During the First World War, the Austrians maintained an armory in Magyaróvár. As a consequence of the Treaty of Trianon, most of Moson county was lost to non-Hungarian lands and all signs of the Habsburg rule were destroyed. What followed was another period of peace, during which time Moson and Magyaróvár were administratively unified as Mosonmagyaróvár. However, cultural differences, and even rivalry, were to persist well into the later twentieth century. During the Second World War, unemployment plummeted and the town's industry prospered. The town did not suffer much damage during the war; in 1946, its significant German population was deported. In 1948 bus services were created. During the later 1940s most of the town's institutions were nationalized by the communist regime. As many as 50 protesting civilians were killed during the revolution of '56, and the town was slow to recover. During the communist years, a new "town center" was developed between the existing Medieval centers of Moson and Magyaróvár, and there was significant development, including the opening of a university, new schools, and other public projects.

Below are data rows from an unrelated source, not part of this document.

Lemma StronglySorted_lookup_lt {A} (R : A → A → Prop) l :
  StronglySorted R l → ∀ i j x y, l !! i = Some x → l !! j = Some y → (i < j)%nat → R x y.
Proof.
  induction 1 as [|a l Hl IH Ha]; intros i j x y Hx Hy Hij; [done|]. destruct j as [|j]; [lia|]. cbn in Hy.
  destruct i as [|i]; cbn in Hx.
  - injection Hx as <-. by eapply Forall_lookup_1.
  - apply (IH i j); [done|done|lia].
Qed.

Lemma head_elem_of {A} (l : list A) : l ≠ [] → ∃ x, head l = Some x ∧ x ∈ l.
Proof. destruct l as [|x l]; [done|]. exists x. split; [done|by left]. Qed.

Lemma length_nonzero {A} (l : list A) : l ≠ [] → length l ≠ 0%nat.
Proof. by destruct l. Qed.

(** ** Slices *)

Lemma slice_app_mid {A} (l1 l2 l3 : list A) a b :
  length l1 = a → (a + length l2)%nat = b → slice a b (l1 ++ l2 ++ l3) = l2.
Proof.
  intros <- <-. unfold slice. rewrite drop_app_length.
  replace (_ + _ - _)%nat with (length l2) by lia. apply take_app_length.
Qed.

Lemma length_slice {A} a b (l : list A) : (a ≤ b ≤ length l)%nat → length (slice a b l) = (b - a)%nat.
Proof. intros ?. unfold slice. rewrite length_take, length_drop. lia. Qed.

Lemma slice_split {A} a b (l : list A) : (a ≤ b)%nat → drop a l = slice a b l ++ drop b l.
Proof.
  intros ?. unfold slice. rewrite <-(take_drop (b - a) (drop a l)) at 1.
  rewrite drop_drop. by replace (a + (b - a))%nat with b by lia.
Qed.

Lemma drop_nth {A} (d : A) n (l : list A) : (n < length l)%nat → drop n l = nth n l d :: drop (S n) l.
Proof. revert l. induction n as [|n IH]; intros [|x l] Hn; cbn in *; try lia; [done|]. apply IH. lia. Qed.

Lemma Forall_slice {A} (P : A → Prop) a b l : Forall P l → Forall P (slice a b l).
Proof. intros ?. by apply Forall_take, Forall_drop. Qed.

(** ** Distinctness through a set ([collect::<BTreeSet<_>>().len()]) *)

Lemma size_list_to_set_le (l : list Z) : (size (list_to_set l : gset Z) ≤ length l)%nat.
Proof.
  induction l as [|x l IH]; cbn; [by rewrite size_empty|].
  destruct (decide (x ∈ l)) as [Hx|Hx].
  - rewrite subseteq_union_1_L by set_solver. lia.
  - rewrite size_union, size_singleton by set_solver. lia.
Qed.

Lemma size_list_to_set_NoDup (l : list Z) : size (list_to_set l : gset Z) = length l ↔ NoDup l.
Proof.
  split; [|by apply size_list_to_set]. induction l as [|x l IH]; cbn; [constructor|].
  pose proof (size_list_to_set_le l). intros Hs. destruct (decide (x ∈ l)) as [Hx|Hx].
  - rewrite subseteq_union_1_L in Hs by set_solver. lia.
  - rewrite size_union, size_singleton in Hs by set_solver. constructor; [done|]. apply IH. lia.
Qed.

(** ** Sorting by an integer key ([sort_by_key]) *)

Section sort_key.
Context {A : Type} (key : A → Z).

Lemma sort_by_key_sorted l : StronglySorted (λ x y, key x ≤ key y) (sort_by (λ x y, key x <=? key y) l).
Proof.
  eapply StronglySorted_impl; [|apply sort_by_sorted].
  - intros x y. apply Z.leb_le.
  - intros x y. rewrite !Z.leb_le. lia.
  - intros x y z. rewrite !Z.leb_le. lia.
Qed.

Lemma sort_by_key_strict l :
  NoDup (map key l) → StronglySorted (λ x y, key x < key y) (sort_by (λ x y, key x <=? key y) l).
Proof.
  intros Hnd. assert (NoDup (map key (sort_by (λ x y, key x <=? key y) l))) as Hnd'.
  { assert (map key (sort_by (λ x y, key x <=? key y) l) ≡ₚ map key l) as ->; [|done].
    apply Permutation_map, sort_by_perm. }
  revert Hnd'. induction (sort_by_key_sorted l) as [|x k Hk IH Hx]; cbn; [constructor|].
  intros [Hni Hnd']%NoDup_cons. constructor; [by apply IH|].
  rewrite Forall_forall in *. intros y Hy. specialize (Hx y Hy).
  assert (key x ≠ key y); [|lia]. intros Heq. apply Hni. rewrite Heq. by apply list_elem_of_fmap_2.
Qed.

Lemma sort_by_key_id l :
  StronglySorted (λ x y, key x ≤ key y) l → sort_by (λ x y, key x <=? key y) l = l.
Proof. intros Hs. apply sort_by_id. eapply StronglySorted_impl, Hs. intros x y. apply Z.leb_le. Qed.

Lemma strictly_sorted_NoDup l : StronglySorted (λ x y, key x < key y) l → NoDup (map key l).
Proof.
  induction 1 as [|x l Hl IH Hx]; cbn; constructor; [|done].
  intros (y & Heq & Hy)%list_elem_of_fmap. rewrite Forall_forall in Hx. specialize (Hx y Hy). lia.
Qed.
End sort_key.

(** ** Maps over an interval of indexes *)

Lemma seqZ_sorted m n : StronglySorted Z.lt (seqZ m n).
Proof.
  destruct (decide (0 ≤ n)) as [Hn|Hn]; [|rewrite seqZ_nil by lia; constructor].
  revert m. pattern n. apply natlike_ind; [|intros x Hx IH m|done].
  - intros m. rewrite seqZ_nil by lia. constructor.
  - rewrite seqZ_cons, Z.pred_succ by lia. constructor; [apply IH|]. apply Forall_seqZ. lia.
Qed.

Lemma last_seqZ m n : 0 < n → last (seqZ m n) = Some (m + n - 1).
Proof.
  intros Hn. replace n with (Z.of_nat (S (Z.to_nat (n - 1)))) at 1 by lia. rewrite seqZ_S, last_snoc.
  f_equal. lia.
Qed.

Lemma keys_interval {V} (m : gmap Z V) first next :
  (∀ i, is_Some (m !! i) ↔ first ≤ i < next) → keys m = seqZ first (next - first).
Proof.
  intros Hm. apply (StronglySorted_unique_strong Z.lt); [lia|apply keys_sorted|apply seqZ_sorted|].
  apply NoDup_Permutation; [apply NoDup_keys|apply NoDup_seqZ|].
  intros i. rewrite elem_of_keys, elem_of_seqZ, Hm. lia.
Qed.

Lemma lookup_foldl_delete {V} (m : gmap Z V) l k :
  foldl (λ m i, base.delete i m) m l !! k = if decide (k ∈ l) then None else m !! k.
Proof.
  revert m. induction l as [|i l IH]; intros m; cbn; [done|]. rewrite IH.
  destruct (decide (k ∈ l)), (decide (k ∈ i :: l)); try done; try set_solver.
  - assert (k = i) as -> by set_solver. by rewrite lookup_delete_eq.
  - rewrite lookup_delete_ne; [done|]. set_solver.
Qed.

Lemma lookup_foldl_insert {V} (m : gmap Z V) l k v :
  NoDup l.*1 →
  foldl (λ m p, <[p.1 := p.2]> m) m l !! k = Some v ↔ (k, v) ∈ l ∨ (k ∉ l.*1 ∧ m !! k = Some v).
Proof.
  revert m. induction l as [|[i w] l IH]; intros m; cbn; [set_solver|].
  intros [Hi Hnd]%NoDup_cons. rewrite IH by done. rewrite elem_of_cons, not_elem_of_cons.
  destruct (decide (k = i)) as [->|Hne].
  - rewrite lookup_insert_eq. assert ((i, v) ∉ l) by (intros Hv; apply Hi; by apply (list_elem_of_fmap_2 fst l (i, v))).
    naive_solver.
  - rewrite lookup_insert_ne by done. naive_solver.
Qed.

After the reestablishment of the current Representative Parliamentary Democracy in 1989, the Young Democrats controlled the city administration for a few years, expanding tourism and making developments to the gas and sewage infrastructure. Notably, the Piarist school was reopened.

== Climate ==
Mosonmagyaróvár's climate is classified as continental climate (Köppen Cfb). The annual average temperature is 10.9 C, the hottest month in July is 21.4 C, and the coldest month is 0.0 C in January. The annual precipitation is 580.3 mm, of which June is the wettest with 66.6 mm, while February is the driest with only 28.8 mm. The extreme temperature throughout the year ranged from -22.0 C on 28 December 1996 to 39.4 C on 8 August 2013.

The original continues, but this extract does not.